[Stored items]

··········

Lemma sendable_reads_back stod dts c : sendable stod dts c -> reads_back stod dts c.
Proof.
  destruct c as [k x a]; destruct a; unfold sendable; cbn [args key]; intros H;
    try match goal with o : option spec_float |- _ => destruct o; [done|] end;
    repeat match goal with H : _ /\ _ |- _ => destruct H | H : ex _ |- _ => destruct H end;
    first [done | subst].
  all: eauto using read_ping, read_multi, read_exec, read_discard, read_echo, read_get, read_type,
    read_incr, read_llen, read_zcard, read_info, read_zrank, read_zscore, read_xrange,
    read_geodist, read_lrange, read_zrange, read_rpush, read_lpush, read_zrem, read_xadd,
    read_zadd, read_lpop, read_wait, read_psync, read_replconf, read_set, read_xread,
    read_blpop, read_geoadd.
Qed.

(** * Properties *)



(** a command whose name is not known takes the whole buffer with it: what was
    read behind it, complete commands included, is thrown away. *)
Theorem unknown_name_clears_buffer stod n name body b :
  1 <= n < 2 ^ 31 -> plain name ->
  (forall buf, parse_named stod buf name n = None) ->
  exists k, parseCommand stod (MkRead (header n ++ bulk name ++ body) 0 b)
            = Done (MkCommand [] k UnknowCommand, MkRead [] 0 k).
Proof.
  intros Hn Hname Hu. unfold parseCommand. cbn [read_buffer parseCommand_loop].
  cbn [current_read_position command_bytes]. eexists.
  replace (Parse (header n ++ bulk name ++ body) 0) with (MkToken ARRAY 0 0 n, length (header n)).
  2:{ symmetry. unfold header. rewrite <- !app_assoc. apply (Parse_array []). unfold UINT64_MAX. lia. }
  cbn [Parser.type length_]. rewrite Parse_bulk, token_text_bulk, Hu by apply Hname. done.
Qed.

Lemma unknown_name_clears_buffer_witness :
  exists k, parseCommand (fun _ => None) (MkRead (header 1 ++ bulk (lit "FLUSHALL") ++ header 1 ++ bulk (lit "PING")) 0 0)
            = Done (MkCommand [] k UnknowCommand, MkRead [] 0 k).
Proof.
  apply unknown_name_clears_buffer; [lia| |reflexivity].
  split; [repeat constructor; discriminate|vm_compute; discriminate].
Defined.

(** a command that has not arrived completely is not kept for later.  When the
    read ends behind the key of a SET, the parser answers an unknown command
    and removes what arrived, so the value that follows starts a new input. *)
Theorem partial_set_is_lost stod k n b :
  plain k -> 3 <= n < 2 ^ 31 ->
  let buf := header n ++ bulk (lit "SET") ++ bulk k in
  parseCommand stod (MkRead buf 0 b)
  = Done (MkCommand [] (len buf) UnknowCommand, MkRead [] 0 (len buf)).
Proof.
  intros Hk Hn buf. replace (MkRead buf 0 b) with (MkRead (buf ++ []) 0 b) by (by rewrite app_nil_r).
  eapply (parseCommand_array _ n (lit "SET") (bulk k)); [lia|plain|].
  intros buf' pos Hu. split; [reflexivity|]. rewrite count_arg by lia. unfold parseSetCommand. arg.
  apply unread_split in Hu as (A & -> & Ep). rewrite app_nil_r in *.
  unfold with_bulk, mbind, P_bind, token, Parse. rewrite lookup_ge_None_2 by lia. done.
Qed.
Lemma read_value_rep m L e R : lp_rep m (L ++ e :: R) -> read_value m (off L) = Done (entry_bytes e).
Proof.
  intros Hr. unfold read_value.
  rewrite (lpGetWithSize_entry m (off L) e) by (by eapply lp_rep_wf_at || by eapply lp_rep_encode).
  rewrite bind_Done. destruct e as [v|s]; cbn [entry_view of_option]; [done|]. rewrite bind_Done.
  cbn [entry_bytes]. eapply points_rdn; [|done]. apply entry_view_str.
  exact (lp_rep_encode _ _ _ _ Hr).
Qed.

(** The two ways of adding one string to a listpack. *)
Lemma push_rep junk m vs v (pre : bool) n :
  list_rep m vs -> storable v -> fits (pushed pre vs [v]) -> lpGetTotalNumElements m = Done n ->
  exists m', (if pre then lpPrepend junk m v else lpAppend junk m v) = Done (Some m') /\
             list_rep m' (pushed pre vs [v]) /\ lpGetTotalNumElements m' = Done (next_num n 1).
Proof.
  intros [Hr H64] Hv Hf Hn. pose proof Hv as (Hb & Hl & _).
  pose proof (entry_of_bytes_wf v Hb Hl) as Hw. pose proof (no64_pushed pre vs v H64 Hv) as H64'.
  unfold fits, list_rep, lst in *.
  assert (Hs : stored_at (if pre then lpPrepend junk m v else lpAppend junk m v)
                 (if pre then [] else lst vs) (if pre then lst vs else []) (entry_of_bytes v)).
  { destruct pre; [by apply lpPrepend_rep|by apply lpAppend_rep]. }
  unfold stored_at in Hs. replace (_ ++ _ :: _) with (map entry_of_bytes (pushed pre vs [v])) in Hs
    by (unfold lst, pushed; destruct pre; cbn; by rewrite ?map_app).
  destruct (Z.ltb_spec UINT32_MAX (total_bytes (map entry_of_bytes (pushed pre vs [v])))); [lia|].
  destruct Hs as (m' & E & Hm). exists m'. split; [done|]. split; [by split|]. apply (push_num junk m _ v n m' pre Hr H64 Hw Hn E).
Qed.

(** The header of the list at a key has stopped counting: it holds 65535, which
    stands for an unknown number, and stays so. *)
Definition stopped_counting (s : gmap (list Z) RedisObject) (key : list Z) : bool :=
  match s !! key with
  | Some (ListObject (Some m)) =>
      match lpGetTotalNumElements m with Done n => n =? LP_HDR_NUMELE_UNKNOWN | Stuck => false end
  | _ => false
  end.

(** What a push answers for a list that now has [n] elements. *)
Definition push_count (stopped : bool) (n : Z) : Z :=
  if stopped || (UINT16_MAX <=? n) then UINT16_MAX else n.

Lemma push_value_eq env key v pre vs w :
  list_at (store (db w)) key vs -> storable v -> fits (pushed pre vs [v]) ->
  exists o n, push_value_to_list env key v pre w = Done (n, with_db (set_store (<[key := o]>)) w) /\
    holds o (pushed pre vs [v]) /\
    n = push_count (stopped_counting (store (db w)) key) (len vs + 1) /\
    (forall s, stopped_counting (<[key := o]> s) key = (n =? UINT16_MAX)).
Proof.
  intros Hl Hv Hf. unfold push_value_to_list. rewrite value_bytes_id by done.
  unfold create_new_list, append_to_existing_list, list_at, stopped_counting, push_count in *. run_M.
  destruct (store (db w) !! key) as [o|].
  - destruct o as [|[m|]| |]; try done. cbn [holds] in Hl.
    destruct (lpGetTotalNumElements_rep _ _ (proj1 Hl)) as (n & En & Hb & Hn). rewrite len_lst in Hn.
    destruct (push_rep (junk env) m vs v pre n Hl Hv Hf En) as (m' & E & Hm & En').
    rewrite E. unfold outcome_bind, outcome_ret, of_option. rewrite En', En.
    exists (ListObject (Some m')), (next_num n 1). split; [done|]. split; [done|].
    split; [|intros s; rewrite lookup_insert_eq, En'; done].
    unfold next_num, LP_HDR_NUMELE_UNKNOWN, UINT16_MAX in *.
    destruct (Z.eqb_spec n 65535), (Z.leb_spec 65535 (len vs + 1)); cbn [orb]; lia.
  - subst vs. destruct (lpNew_num (junk env) LIST_PACK_INITIAL_CAPACITY) as (m & -> & Hm & En).
    unfold outcome_bind, outcome_ret.
    destruct (push_rep (junk env) m [] v pre 0) as (m' & E & Hm' & En'); [split; [done|constructor]|done..|].
    rewrite E. exists (ListObject (Some m')), 1. split; [done|]. split; [done|].
    split; [done|]. intros s. by rewrite lookup_insert_eq, En'.
Qed.

Lemma len_pushed pre vs values : len (pushed pre vs values) = len vs + len values.
Proof. unfold pushed, len. destruct pre; rewrite length_app, ?length_rev; lia. Qed.

Lemma push_count_again b n k : 0 <= k -> push_count (push_count b n =? UINT16_MAX) (n + k) = push_count b (n + k).
Proof.
  unfold push_count, UINT16_MAX. intros Hk. destruct b; cbn [orb]; [done|].
  destruct (Z.leb_spec 65535 n), (Z.leb_spec 65535 (n + k)); cbn; try lia; destruct (Z.eqb_spec n 65535); cbn; lia.
Qed.

Lemma push_values_eq env key pre values : forall vs w k,
  list_at (store (db w)) key vs -> Forall storable values -> fits (pushed pre vs values) ->
  values <> [] ->
  exists o, push_values env key values pre k w
            = Done (push_count (stopped_counting (store (db w)) key) (len (pushed pre vs values)),
                    with_db (set_store (<[key := o]>)) w) /\
    holds o (pushed pre vs values).
Proof.
  induction values as [|v values IH]; intros vs w k Hl Hv Hf Hne; [done|].
  apply Forall_cons in Hv as [Hv Hvs]. rewrite pushed_cons in Hf |- *.
  destruct (push_value_eq env key v pre vs w Hl Hv (fits_pushed _ _ _ Hf)) as (o & n & E & Ho & Hn & Hs).
  assert (L1 : len (pushed pre vs [v]) = len vs + 1) by apply len_pushed. rewrite <- L1 in Hn.
  cbn [push_values]. unfold mbind, M_bind. rewrite E.
  destruct (decide (values = [])) as [->|Hne'].
  - exists o. replace (pushed pre (pushed pre vs [v]) []) with (pushed pre vs [v])
      by (unfold pushed; destruct pre; cbn; by rewrite ?app_nil_r). by subst n.
  - set (w1 := with_db _ w).
    destruct (IH (pushed pre vs [v]) w1 n) as (o' & E' & Ho'); [|done|done|done|].
    { unfold list_at, w1. cbn. by rewrite lookup_insert_eq. }
    exists o'. split; [|done]. rewrite E'. f_equal. f_equal.
    + unfold w1. cbn [with_db db set_store store]. rewrite Hs, Hn, (len_pushed pre _ values).
      apply push_count_again, len_nonneg.
    + unfold w1, with_db, set_store. cbn. do 2 f_equal. apply insert_insert_eq.
Qed.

··········

● Problem to work on:
In the entries above, find the line holding "Lemma push_rep junk" and the line holding "pose proof (entry_of_bytes_wf", then retype exactly those two lines and every line between them, and nothing else.

● Your solution:
Lemma push_rep junk m vs v (pre : bool) n :
  list_rep m vs -> storable v -> fits (pushed pre vs [v]) -> lpGetTotalNumElements m = Done n ->
  exists m', (if pre then lpPrepend junk m v else lpAppend junk m v) = Done (Some m') /\
             list_rep m' (pushed pre vs [v]) /\ lpGetTotalNumElements m' = Done (next_num n 1).
Proof.
  intros [Hr H64] Hv Hf Hn. pose proof Hv as (Hb & Hl & _).
  pose proof (entry_of_bytes_wf v Hb Hl) as Hw. pose proof (no64_pushed pre vs v H64 Hv) as H64'.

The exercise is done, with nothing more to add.